11月7日付け読売新聞 11月6日、関東・東北豪雨の被害を受け、茨城県は被災者の生活再建や農業、中小企業、福祉関連などへの支援策を発表しました。被害の大きさの比べて公的支援がほとんどない“半壊”世帯への補助などを盛り込みました。11月16日の県議会臨時会に、総額147億8600万円(10月専決処分額を含む)の一般会計補正予算案を提出します。
 補正予算案では、“半壊”世帯の修理費用補助や支援金などは計4億4100万円に上っています。これを含め、被災者の生活再建に向けた費用8億1400万円が計上されます。
 “半壊”世帯への支援は今回の特例措置との位置づけですが、井手よしひろ県議ら県議会公明党は、恒常的な制度(条例化)も含めて検討すべきと主張しています。
 また、災害救助法に基づく応急修理制度では、“全壊”と“大規模半壊”世帯と異なり、“半壊”世帯には所得制限があります。県は自治体と折半し、“半壊”世帯で修理にかかった費用を全壊や大規模半壊と同等の最大56万7000円補助します。補正予算案では1億2800万円を盛り込んでいます。
 被災者生活再建支援法に基づく支援金制度も“全壊”と“大規模半壊”世帯が対象で、適用される自治体も限定されています。今回、“半壊”世帯には県と自治体で折半して一律25万円を支給することを決めました。3億1300万円を計上しています。
常総市の洪水被害に対する支援策(11月6日現在)
常総市の洪水被害に対する支援策(11月6日現在)

 農業関連では、被災したトラクターなどの農業用機械や施設の取得、修繕などに対する国や自治体の補助に県が15%程度上乗せします。常総市も15%上乗せすると想定され、国30%、県15%、市15%と農家の負担の60%が助成されます。また、家畜の被害率が30%以上にのぼった畜産農家が新たな牛を購入する際に15%補助する。(市も15%補助する見込みです)
 農業共済の対象とならない収穫後保管米への補償については、国が財源を確保して対応するとの方針を示していることから、国の動きに合わせて対応します。(国の補正予算は来年早々になる見込みです)

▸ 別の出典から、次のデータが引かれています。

(** [o[k]]. *)
Definition obj_get (o : jsobj) (k : string) : jsval :=
  match own o k with
  | Some v => v
  | None => if is_inherited k then JBuiltin k else JUndef
  end.

(** [o[k] = v]: an existing own property keeps its place. *)
Fixpoint obj_set {A} (o : list (string * A)) (k : string) (v : A) : list (string * A) :=
  match o with
  | [] => [(k, v)]
  | (k', v') :: o' => if String.eqb k k' then (k, v) :: o' else (k', v') :: obj_set o' k v
  end.

(** [delete o[k]]: removes the property [k] (an object has at most one). *)
Definition obj_delete {A} (o : list (string * A)) (k : string) : list (string * A) :=
  filter (fun kv => negb (String.eqb (fst kv) k)) o.

(** Own keys come out with the array indices first, in ascending order, then
    the other keys in insertion order ([OrdinaryOwnPropertyKeys]). *)
Definition array_index (k : string) : option Z :=
  if String.eqb k "0" then Some 0%Z
  else if String.prefix "0" k then None
  else match k with
       | EmptyString => None
       | _ => match NilZero.uint_of_string k with
              | Some u => let z := Z.of_uint u in
                          if (z <? 4294967295)%Z then Some z else None
              | None => None
              end
       end.

Fixpoint insert_index {A} (z : Z) (x : A) (l : list (Z * A)) : list (Z * A) :=
  match l with
  | [] => [(z, x)]
  | (z', y) :: l' => if (z <? z')%Z then (z, x) :: l else (z', y) :: insert_index z x l'
  end.
(* ===== verification/LedgerSpec.v ===== *)
(** * LedgerSpec: the delivering ledger is a map from keys to items

    [coh D s m] says that the tree of the ledger stores exactly the items of
    the map [m], and that the object cached under a key is the item of [m],
    except for the keys of [D] whose cached object was mutated and not yet
    written back.  The lemmas [wp_*] are the interface the controllers reason
    with: each operation of the ledger is an operation on [m]. *)
From stdpp Require Import base gmap list.
From Stdlib Require Import ZArith Lia.
From S2P Require Import Prelude XErrors GoMonad LedgerKeys Iavl Ledger.

(** [item_ok k x]: [x] is an item the ledger stores under [k]; such items
    survive encoding and decoding. *)
Class LedgerItemLaws (Item : Type) `{LedgerItem Item} : Type := {
  item_ok : bytes -> Item -> Prop;
  item_encode : forall k x, item_ok k x -> exists b, Encode x = Ok b /\ decode_at k b = Ok x;
}.

(** Dirty keys: a key written back is clean again. *)
Lemma dirty_nil (k : bytes) : (∅ ∖ {[k]} : gset bytes) = ∅.
Proof. set_solver. Qed.

Lemma dirty_one (k : bytes) : ((∅ ∪ {[k]}) ∖ {[k]} : gset bytes) = ∅.
Proof. set_solver. Qed.

Lemma dirty_two (k0 k1 : bytes) :
  ((∅ ∪ {[k0]} ∪ {[k1]}) ∖ {[k0]}) ∖ {[k1]} = (∅ : gset bytes).
Proof. set_solver. Qed.

Section LedgerSpec.
Context {Item T I : Type} `{LedgerItem Item, !LedgerItemLaws Item}.
Context `{Iavl T I, !IavlLaws T I}.
Implicit Types (s : LState Item T I) (m : gmap bytes Item) (D : gset bytes).

(** [b] is what the tree holds for item [x] under key [k]. *)
Definition stored (k b : bytes) (x : Item) : Prop := item_ok k x /\ Encode x = Ok b.

Definition cached s : gmap bytes loc := cachedObjs (commitLedger (ledger s)).
Definition heap s : gmap loc Item := objs (lstore s).
Definition exec_contents s : gmap bytes bytes := contents (tree (commitLedger (ledger s))).
Definition revs s : revisionList := revisions (commitLedger (ledger s)).
(* ===== verification/LedgerV0.v ===== *)
(** * LedgerV0: the first generation of ledgers ([ledger/v0])

    A ledger keeps three things in memory beside the merkle tree
    ([mem_items.go]): the objects read so far, the objects to write and the keys
    to remove.  [SimpleLedger] has one such memory, for checked transactions;
    [FinalityLedger] has a second one, for delivered transactions, which
    [Commit] writes to the tree.  [MemLedger] keeps its items in a map and has
    no tree.

    An item is an object behind a pointer that knows its key.  The methods of
    [FinalityLedger] that end in [Finality] are those of [SimpleLedger] on the
    second memory.  Go visits the entries of a map in an order of its own
    ([MapRange]). *)
From stdpp Require Import base gmap list strings.
From Stdlib Require Import ZArith Lia.
From S2P Require Import Prelude XErrors GoMonad LedgerKeys Iavl Ledger.

(** [ILedgerItem] with the constructor [getNewItem] of the ledger. *)
Class ItemV0 (Item : Type) : Type := {
  getNewItem : Item;
  item_Key : Item -> bytes;
  item_Encode : Item -> outcome bytes;
  item_Decode : Item -> bytes -> outcome Item;
}.

(** [for k, v := range m] *)
Class MapRange : Type := map_range : forall {A : Type}, gmap bytes A -> list (bytes * A).
Class MapRangeLaws `{MapRange} : Prop :=
  map_range_perm : forall A (m : gmap bytes A), map_range m ≡ₚ map_to_list m.

(** A tree opened on the database of another, at a version. *)
Class IavlOpen (T : Type) : Type := tree_OpenAt : T -> Z -> outcome T.

(** ** Keys *)

Definition LEDGERKEYSIZE : nat := 32.

Definition ToLedgerKey (s : bytes) : bytes :=
  let n := if (LEDGERKEYSIZE <? length s)%nat then LEDGERKEYSIZE else length s in
  take n s ++ repeat 0 (LEDGERKEYSIZE - n).

(** [LedgerKeyList.Less] *)
Definition key_list_Less (a b : bytes) : bool := 0 <? bytes_Compare a b.

(** ** The memory of a ledger *)

Record memItems := MkMemItems {
  gotItems : gmap bytes loc;
  updatedItems : gmap bytes loc;
  removedKeys : list bytes;
}.

Definition newMemItems : memItems := MkMemItems ∅ ∅ [].

Definition appendRemovedKey (key : bytes) (m : memItems) : memItems :=
  MkMemItems (gotItems m) (updatedItems m) (removedKeys m ++ [key]).

Definition isRemovedKey (key : bytes) (m : memItems) : bool :=
  existsb (fun k => bool_decide (key = k)) (removedKeys m).

(** The key of an item is the one it has when it is stored. *)
Definition setGotItem (key : bytes) (item : loc) (m : memItems) : memItems :=
  MkMemItems (<[key := item]> (gotItems m)) (updatedItems m) (removedKeys m).
Definition setUpdatedItem (key : bytes) (item : loc) (m : memItems) : memItems :=
  MkMemItems (gotItems m) (<[key := item]> (updatedItems m)) (removedKeys m).

Definition getGotItem (key : bytes) (m : memItems) : option loc := gotItems m !! key.
Definition getUpdatedItem (key : bytes) (m : memItems) : option loc := updatedItems m !! key.

Definition delGotItem (key : bytes) (m : memItems) : memItems :=
  MkMemItems (delete key (gotItems m)) (updatedItems m) (removedKeys m).
Definition delUpdatedItem (key : bytes) (m : memItems) : memItems :=
  MkMemItems (gotItems m) (delete key (updatedItems m)) (removedKeys m).

(** The first occurrence is removed. *)
Fixpoint remove_first (key : bytes) (ks : list bytes) : list bytes :=
  match ks with
  | [] => []
  | k :: ks' => if bool_decide (k = key) then ks' else k :: remove_first key ks'
  end.
Definition delRemovedKey (key : bytes) (m : memItems) : memItems :=
  MkMemItems (gotItems m) (updatedItems m) (remove_first key (removedKeys m)).

Definition memItems_reset (m : memItems) : memItems := MkMemItems ∅ ∅ [].
Definition memItems_refresh (m : memItems) : memItems :=
  MkMemItems (updatedItems m ∪ gotItems m) ∅ [].

(** ** SimpleLedger *)

Section LedgerV0.
Context {Item T I : Type} `{ItemV0 Item} `{Iavl T I} `{MapRange, IavlOpen T}.

Record SimpleLedger := MkSimpleLedger { s_tree : T; cachedItems : memItems }.

Record FinalityLedger := MkFinalityLedger {
  f_tree : T;
  f_cachedItems : memItems;
  finalityItems : memItems;
}.

(** The objects, and a ledger. *)
Abbreviation SLState := (store Item * SimpleLedger)%type.
Abbreviation FLState := (store Item * FinalityLedger)%type.

Definition on_items (f : memItems -> memItems) : M SLState unit :=
  modify (fun '(st, s) => (st, MkSimpleLedger (s_tree s) (f (cachedItems s)))).

Definition sl_deref (l : loc) : M SLState Item := zoom fst_lens (deref l).

Definition sl_Version : M SLState Z := gets (fun s => tree_Version (s_tree (snd s))).

Definition sl_read (key : bytes) : M SLState loc :=
  let! t := gets (fun s => s_tree (snd s)) in
  let! bz := lift (from_err (tree_Get t key)) in
  match bz with
  | None => throw ErrNotFoundResult
  | Some b =>
      let! x := lift (from_err (item_Decode getNewItem b)) in
      if bool_decide (key = item_Key x) then zoom fst_lens (alloc x)
      else throw (NewOrdinary "simple_ledger: the key is compromised - the requested key is not equal to the key encoded in value")
  end.

Definition sl_Set (item : loc) : M SLState unit :=
  let! x := sl_deref item in
  on_items (setUpdatedItem (item_Key x) item) ;;;
  on_items (setGotItem (item_Key x) item).

Definition sl_CancelSet (key : bytes) : M SLState unit :=
  on_items (delUpdatedItem key) ;;; on_items (delGotItem key).

Definition sl_get (key : bytes) : M SLState loc :=
  let! m := gets (fun s => cachedItems (snd s)) in
  if isRemovedKey key m then throw ErrNotFoundResult
  else
    match getGotItem key m with
    | Some item => ret item
    | None =>
        let! item := sl_read key in
        let! x := sl_deref item in
        on_items (setGotItem (item_Key x) item) ;;;
        ret item
    end.

Definition sl_del (key : bytes) : M SLState loc :=
  let! item := sl_get key in
  on_items (delGotItem key) ;;;
  on_items (delUpdatedItem key) ;;;
  on_items (appendRemovedKey key) ;;;
  ret item.

Definition sl_CancelDel (key : bytes) : M SLState unit := on_items (delRemovedKey key).

(** [Read] keeps nothing in memory. *)
Definition sl_Read (key : bytes) : M SLState loc := sl_read key.

Definition sl_Commit : M SLState (bytes * Z) := panic.

(** A ledger on the same tree, or on a past version, with nothing in memory. *)
Definition sl_Clone : M SLState SimpleLedger :=
  gets (fun s => MkSimpleLedger (s_tree (snd s)) newMemItems).

Definition sl_ImmutableLedgerAt (n : Z) : M SLState SimpleLedger :=
  let! t := gets (fun s => s_tree (snd s)) in
  let! t' := lift (from_err (tree_OpenAt t n)) in
  ret (MkSimpleLedger t' newMemItems).

(** ** Iteration *)

(** [iterateItems] over a map of items *)
Definition iterateItems {S : Type} (m : gmap bytes loc) (cb : loc -> M S unit) : M S unit :=
  for_each (map snd (map_range m)) cb.

Definition sl_IterateGotItems {S : Type} (ln : lens S SLState) (cb : loc -> M S unit) : M S unit :=
  let! m := zoom ln (gets (fun s => gotItems (cachedItems (snd s)))) in iterateItems m cb.
Definition sl_IterateUpdatedItems {S : Type} (ln : lens S SLState) (cb : loc -> M S unit) : M S unit :=
  let! m := zoom ln (gets (fun s => updatedItems (cachedItems (snd s)))) in iterateItems m cb.

(** The body of the tree's iteration: its error stops the iteration and is
    returned. *)
Definition read_entry {S : Type} (ln : lens S SLState) (cb : loc -> M S unit) (kv : bytes * bytes) : M S unit :=
  match item_Decode getNewItem (snd kv) with
  | Panic => panic
  | Err e => throw (NewOrdinary "item decode error - Key:%X vs. err:%v")
  | Ok x =>
      if bool_decide (item_Key x = ToLedgerKey (fst kv))
      then let! l := zoom ln (zoom fst_lens (alloc x)) in cb l
      else throw (NewOrdinary "wrong key - Key:%X vs. stake's txhash:%X")
  end.

Definition sl_IterateReadAllItems {S : Type} (ln : lens S SLState) (cb : loc -> M S unit) : M S unit :=
  let! t := zoom ln (gets (fun s => s_tree (snd s))) in
  let! kvs := lift (from_err (tree_Iterator t [] true)) in
  for_each kvs (read_entry ln cb).

(** ** FinalityLedger *)

(** The embedded [SimpleLedger], and the same code on [finalityItems]. *)
Program Definition simple_lens : lens FLState SLState :=
  Lens (fun '(st, f) => (st, MkSimpleLedger (f_tree f) (f_cachedItems f)))
       (fun '(st, s) '(_, f) => (st, MkFinalityLedger (s_tree s) (cachedItems s) (finalityItems f))) _ _ _.
Next Obligation. now intros [? []] [? []]. Qed.
Next Obligation. now intros [? []]. Qed.
Next Obligation. now intros [? []] [? []] [? []]. Qed.

Program Definition finality_lens : lens FLState SLState :=
  Lens (fun '(st, f) => (st, MkSimpleLedger (f_tree f) (finalityItems f)))
       (fun '(st, s) '(_, f) => (st, MkFinalityLedger (s_tree s) (f_cachedItems f) (cachedItems s))) _ _ _.
Next Obligation. now intros [? []] [? []]. Qed.
Next Obligation. now intros [? []]. Qed.
Next Obligation. now intros [? []] [? []] [? []]. Qed.

Definition fl_SetFinality (item : loc) : M FLState unit := zoom finality_lens (sl_Set item).
Definition fl_CancelSetFinality (key : bytes) : M FLState unit := zoom finality_lens (sl_CancelSet key).
Definition fl_GetFinality (key : bytes) : M FLState loc := zoom finality_lens (sl_get key).
Definition fl_CancelDelFinality (key : bytes) : M FLState unit := zoom finality_lens (sl_CancelDel key).

(** The item is removed from the [SimpleLedger] too; a failure there is dropped. *)
Definition fl_DelFinality (key : bytes) : M FLState loc :=
  ignore (zoom simple_lens (sl_del key)) ;;;
  zoom finality_lens (sl_del key).

Definition fl_ImmutableLedgerAt (n : Z) : M FLState SimpleLedger := zoom simple_lens (sl_ImmutableLedgerAt n).

Definition fl_IterateReadAllFinalityItems {S : Type} (ln : lens S FLState) (cb : loc -> M S unit) : M S unit :=
  sl_IterateReadAllItems (lens_comp ln simple_lens) cb.
Definition fl_IterateFinalityGotItems {S : Type} (ln : lens S FLState) (cb : loc -> M S unit) : M S unit :=
  sl_IterateGotItems (lens_comp ln finality_lens) cb.
Definition fl_IterateFinalityUpdatedItems {S : Type} (ln : lens S FLState) (cb : loc -> M S unit) : M S unit :=
  sl_IterateUpdatedItems (lens_comp ln finality_lens) cb.

(** The steps of [Commit]. *)
Definition set_f_tree (t : T) : M FLState unit :=
  modify (fun '(st, f) => (st, MkFinalityLedger t (f_cachedItems f) (finalityItems f))).

Definition commit_remove (key : bytes) : M FLState unit :=
  let! t := gets (fun s => f_tree (snd s)) in
  let! r := lift (from_err (tree_Remove t key)) in
  set_f_tree (snd r).

(** [updatedItems[k]] is not nil, as [k] ranges over its keys. *)
Definition commit_update (upd : gmap bytes loc) (k : bytes) : M FLState unit :=
  match upd !! k with
  | None => panic
  | Some l =>
      let! x := zoom fst_lens (deref l) in
      let! bz := lift (item_Encode x) in
      let! t := gets (fun s => f_tree (snd s)) in
      let! t' := lift (from_err (tree_Set t (item_Key x) bz)) in
      set_f_tree t'
  end.

Definition fl_Commit : M FLState (bytes * Z) :=
  let! m := gets (fun s => finalityItems (snd s)) in
  for_each (removedKeys m) commit_remove ;;;
  let keys := go_sort key_list_Less (map fst (map_range (updatedItems m))) in
  for_each keys (commit_update (updatedItems m)) ;;;
  let! t := gets (fun s => f_tree (snd s)) in
  let! r := lift (from_err (tree_SaveVersion t)) in
  let '(hash, ver, t') := r in
  modify (fun '(st, f) => (st, MkFinalityLedger t' (memItems_reset (f_cachedItems f)) (memItems_refresh (finalityItems f)))) ;;;
  ret (hash, ver).

(** ** MemLedger *)

Record MemLedgerV0 := MkMemLedgerV0 { ml_storage : gmap bytes loc; ml_items : memItems }.
Abbreviation MLState := (store Item * MemLedgerV0)%type.

Definition ml_on (f : memItems -> memItems) : M MLState unit :=
  modify (fun '(st, m) => (st, MkMemLedgerV0 (ml_storage m) (f (ml_items m)))).

Definition ml_read (key : bytes) : M MLState loc :=
  let! stg := gets (fun s => ml_storage (snd s)) in
  match stg !! key with
  | None => throw (NewOrdinary "simple_ledger: not found")
  | Some l =>
      let! x := zoom fst_lens (deref l) in
      if bool_decide (key = item_Key x) then ret l
      else throw (NewOrdinary "simple_ledger: the key is compromised - the requested key is not equal to the key encoded in value")
  end.

Definition ml_Set (item : loc) : M MLState unit :=
  let! x := zoom fst_lens (deref item) in ml_on (setUpdatedItem (item_Key x) item).
Definition ml_CancelSet (key : bytes) : M MLState unit := ml_on (delUpdatedItem key).

(** [Read] and the second half of [get] *)
Definition ml_Read (key : bytes) : M MLState loc :=
  let! l := ml_read key in
  let! x := zoom fst_lens (deref l) in
  ml_on (setGotItem (item_Key x) l) ;;;
  ret l.

Definition ml_get (key : bytes) : M MLState loc :=
  let! m := gets (fun s => ml_items (snd s)) in
  match getGotItem key m with
  | Some item => ret item
  | None => ml_Read key
  end.

Definition ml_Del (key : bytes) : M MLState loc :=
  let! item := ml_get key in
  ml_on (delGotItem key) ;;;
  ml_on (delUpdatedItem key) ;;;
  ml_on (appendRemovedKey key) ;;;
  ret item.
Definition ml_CancelDel (key : bytes) : M MLState unit := ml_on (delRemovedKey key).

(** The updated items first, then the removed keys. *)
Definition ml_Commit : M MLState unit :=
  modify (fun '(st, m) =>
    (st, MkMemLedgerV0
           (fold_left (fun stg k => delete k stg) (removedKeys (ml_items m))
             (updatedItems (ml_items m) ∪ ml_storage m))
           (memItems_reset (ml_items m)))).

Definition ml_IterateReadAllItems {S : Type} (ln : lens S MLState) (cb : loc -> M S unit) : M S unit :=
  let! m := zoom ln (gets (fun s => ml_storage (snd s))) in iterateItems m cb.
Definition ml_IterateGotItems {S : Type} (ln : lens S MLState) (cb : loc -> M S unit) : M S unit :=
  let! m := zoom ln (gets (fun s => gotItems (ml_items (snd s)))) in iterateItems m cb.
Definition ml_IterateUpdatedItems {S : Type} (ln : lens S MLState) (cb : loc -> M S unit) : M S unit :=
  let! m := zoom ln (gets (fun s => updatedItems (ml_items (snd s)))) in iterateItems m cb.

End LedgerV0.

Arguments SimpleLedger : clear implicits.
Arguments FinalityLedger : clear implicits.
Arguments MkSimpleLedger {T} _ _.
Arguments MkFinalityLedger {T} _ _ _.
Example finality_refines_witness :
  exists s', run_fops script start =
    (Ok [Some (item 1 7); Some (item 2 8); None; None; Some (item 1 7); Some (item 1 9); Some (item 1 7); Some (item 2 8); None;
         None; Some (item 1 7)], s').
Proof.
  destruct (finality_refines script start (MkFlabs ∅ ov_empty ov_empty)) as (s' & E & _).
  - apply start_coh.
  - repeat constructor.
  - exists s'. rewrite E. vm_compute. reflexivity.
Defined.

Example recreated_hidden_witness :
  exists s', run_fops [FOp (VSet (item 1 7)); FOp (VGet (fst (item 1 7))); FOp (VDel (fst (item 1 7)));
                       FOp (VSet (item 1 9)); FOp (VGet (fst (item 1 7))); FCommit; FOp (VGet (fst (item 1 7)))] start =
    (Ok [Some (item 1 7); Some (item 1 7); Some (item 1 7); Some (item 1 9); None; None; Some (item 1 9)], s').
Proof.
  refine (recreated_hidden start (MkFlabs ∅ ov_empty ov_empty) (item 1 7) (item 1 9) start_coh _ _ _ _).
  - reflexivity.
  - reflexivity.
  - reflexivity.
  - apply not_elem_of_empty.
Defined.

(** Two items stored and not committed. *)
Definition pending := snd (run_fops (take 2 script) start).

Example commit_order_free_witness :
  @fl_Commit _ _ _ _ _ up_order pending = @fl_Commit _ _ _ _ _ down_order pending /\
  is_Some (updatedItems (finalityItems (snd pending)) !! fst (item 2 0)).
Proof.
  split; [|vm_compute; eauto]. apply (commit_order_free up_order down_order pending).
  - apply up_order_laws.
  - apply down_order_laws.
Defined.

End V0Witness.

 中小企業関連では、事業の再開に必要な機械や設備の修繕、購入などに最大50万円を補助することになりました。財源は県と自治体が折半する。災害対策融資枠も拡大し、設備資金などとして最大8000万円を融資。設備が水没するなどの直接被害を受けた人には、融資後3年間は無利子とし、保証料も全額補助します。
 福祉関連では、被災した保育園や特別養護老人ホームなどの復旧費に対しても補助を行います。
 補正予算案には、道路や河川、八間堀川の改良事業、県立学校や上水道施設の復旧事業費も盛り込みました。